Kirban told her, after he was again to full health, that he was Mark Lansing’s scientist-mentor. The last thing he remembered was investigating the sounds--the almost painful, but low-level hum coming from the forbidden regions of the Taos underground facility.
Laura wondered why she had not asked a thousand questions of him. What had happened to her? What was her daughter, Lori, doing here? What about Mark Lansing?
The last thing she remembered, she had told Kirban, was walking, feeling groggy, into the apartment’s living room.
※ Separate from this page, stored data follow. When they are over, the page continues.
(* ===== verification/Lifecycle.v ===== *)
(** * Deny-by-default transition tables

    Six domain modules share one shape: a finite set of states, a finite set of events, a
    dictionary from (state, event) to the next state, an initial state, and terminal states
    derived from the table as the states that are the source of no row.  [Lifecycle] is that
    contract as a class, [lc_terminal] the derived set, and the lemmas below hold of every
    instance: a pair outside the table is refused, terminality is exactly having no row, a
    terminal state absorbs every run, and a table whose rows all decrease a rank bounds the
    length of every run. *)

From S2P Require Import Prelude.

(** Close the two obligations of a [Finite] instance given by an explicit enumeration. *)
Ltac solve_finite :=
  first [ by apply (bool_decide_unpack _); vm_compute
        | intros []; rewrite ?elem_of_cons; tauto ].

Class Lifecycle (S E : Type) `{EqDecision S, Finite S, EqDecision E} := {
  lc_table : list ((S * E) * S);
  lc_initial : S;
  lc_table_wf : bool_decide (NoDup lc_table.*1) = true
}.

Section lifecycle.
Context {S E : Type} `{Lifecycle S E}.

(** [_TRANSITIONS.get((state, event))] *)
Definition lc_get (s : S) (e : E) : option S := dict_get lc_table (s, e).

Definition lc_sources : list S := (λ row, row.1.1) <$> lc_table.

(** [frozenset(States) - {source for source, _ in _TRANSITIONS}] *)
Definition lc_terminal : list S := filter (λ s, s ∉ lc_sources) (enum S).

(** [state in TERMINAL_STATES] *)
Definition lc_is_terminal (s : S) : bool := bool_decide (s ∈ lc_terminal).

Definition lc_step (s s' : S) : Prop := ∃ e, lc_get s e = Some s'.

(** A run applies its events in order and stops at the first refusal. *)
Fixpoint lc_run (s : S) (es : list E) : option S :=
  match es with
  | [] => Some s
  | e :: es => s' ← lc_get s e; lc_run s' es
  end.

Lemma lc_get_elem s e s' : lc_get s e = Some s' ↔ ((s, e), s') ∈ lc_table.
Proof.
  split; [apply dict_get_elem|]. apply dict_elem_get.
  pose proof lc_table_wf as Hwf. by apply bool_decide_eq_true in Hwf.
Qed.

Lemma lc_is_terminal_spec s : lc_is_terminal s = true ↔ ∀ e, lc_get s e = None.
Proof.
  unfold lc_is_terminal, lc_terminal. rewrite bool_decide_eq_true, list_elem_of_filter.
  split.
  - intros [Hs _] e. apply dict_get_None. intros ((k&v)&Hk&Hin)%list_elem_of_fmap.
    apply Hs, list_elem_of_fmap. exists ((s, e), v). cbn in Hk. by subst k.
  - intros Hs. split; [|apply elem_of_enum].
    intros ([[s1 e] v]&->&Hin)%list_elem_of_fmap. apply lc_get_elem in Hin.
    cbn in Hs. by rewrite (Hs e) in Hin.
Qed.

Lemma lc_terminal_stuck s s' : lc_is_terminal s = true → ¬ lc_step s s'.
Proof. rewrite lc_is_terminal_spec. intros Hs [e He]. congruence. Qed.

Lemma lc_nonterminal_moves s : lc_is_terminal s = false → ∃ e s', lc_get s e = Some s'.
Proof.
  unfold lc_is_terminal, lc_terminal. rewrite bool_decide_eq_false, list_elem_of_filter.
  intros Hs. destruct (decide (s ∈ lc_sources)) as [Hin|Hn].
  - apply list_elem_of_fmap in Hin as ([[s1 e] v]&->&Hin). exists e, v. by apply lc_get_elem in Hin.
  - exfalso. apply Hs. split; [done | apply elem_of_enum].
Qed.

Lemma lc_terminal_absorbs s s' : lc_is_terminal s = true → reaches lc_step s s' → s' = s.
Proof. intros Hs Hr. destruct Hr as [|? ? ? Hst _]; [done|]. by apply lc_terminal_stuck in Hst. Qed.

Lemma lc_run_reaches s es s' : lc_run s es = Some s' → reaches lc_step s s'.
Proof.
  revert s; induction es as [|e es IH]; intros s; cbn; [intros [= ->]; constructor|].
  destruct (lc_get s e) as [s1|] eqn:He; cbn; [|done]. intros Hr%IH.
  eapply reaches_step; [by exists e | done].
Qed.

Lemma lc_reaches_run s s' : reaches lc_step s s' → ∃ es, lc_run s es = Some s'.
Proof.
  induction 1 as [s|s s1 s2 [e He] _ [es Hes]]; [by exists []|].
  exists (e :: es). cbn. by rewrite He.
Qed.

(** *** Tables with a rank *)
Section ranked.
Context (rank : S → nat).
Hypothesis rank_decreases : ∀ s e s', lc_get s e = Some s' → (rank s' < rank s)%nat.

Lemma lc_run_bounded s es s' : lc_run s es = Some s' → (length es + rank s' ≤ rank s)%nat.
Proof.
  revert s; induction es as [|e es IH]; intros s; cbn; [intros [= ->]; lia|].
  destruct (lc_get s e) as [s1|] eqn:He; cbn; [|done].
  apply rank_decreases in He. intros Hr%IH. lia.
Qed.

(** Every state can be driven to an ending. *)
Lemma lc_reaches_ending s : ∃ s', reaches lc_step s s' ∧ lc_is_terminal s' = true.
Proof.
  remember (rank s) as n eqn:Hn. revert s Hn.
  induction (lt_wf n) as [n _ IH]; intros s ->.
  destruct (lc_is_terminal s) eqn:Ht; [exists s; split; [constructor|done]|].
  apply lc_nonterminal_moves in Ht as (e&s1&He).
  destruct (IH (rank s1) (rank_decreases _ _ _ He) s1 eq_refl) as (s'&Hr&Ht).
  exists s'. split; [|done]. eapply reaches_step; [by exists e | done].
Qed.
End ranked.
End lifecycle.

#[global] Arguments lc_get {S E _ _ _ _ _} s e : simpl never.

#[export] Hint Resolve lc_run_reaches : rescue.

(** Look up a concrete table: [table_cases] runs every (state, event) pair. *)
Ltac table_cases := intros; repeat match goal with
  | s : ?T |- _ => is_var s; lazymatch type of T with Set => destruct s end
  end; vm_compute in *; try done; try congruence; try lia.

(** Evaluate every lookup of a concrete pair. *)
Ltac table_get := repeat match goal with
  | |- context [lc_get ?s ?e] =>
      let r := eval vm_compute in (lc_get s e) in change (lc_get s e) with r
  | H : context [lc_get ?s ?e] |- _ =>
      let r := eval vm_compute in (lc_get s e) in change (lc_get s e) with r in H
  end.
She saw a bright light--then, nothing.
There was no time for further discussion. The glowing light, its warmth and intense, yet comforting, electrical-like stimulation had overcome their fears. The glow had grown, divided, and completely engulfed them, individually. Each could see the other, watch the glowing force that flowed over and around the other. The aura grew brighter over each of them, while it changed and intermingled with colors neither had ever seen.
Somehow, the light had permeated even their thoughts. They knew, at the same time, what they must do. Each must make a phone call to Israel, and the numbers to be given the operator, remained etched in their minds, even now, while they followed the light’s innermost directive to go to where Kirban had experienced the unexplainable.
Both Laura and Kirban wore white orderly clothing, which they found in neatly folded piles when Laura investigated a supply closet just outside Kirban’s room. Laura let the thought run through her mind now, looking far down the long, dark corridor. Not only the medical clothing fit, even the shoes were the right size.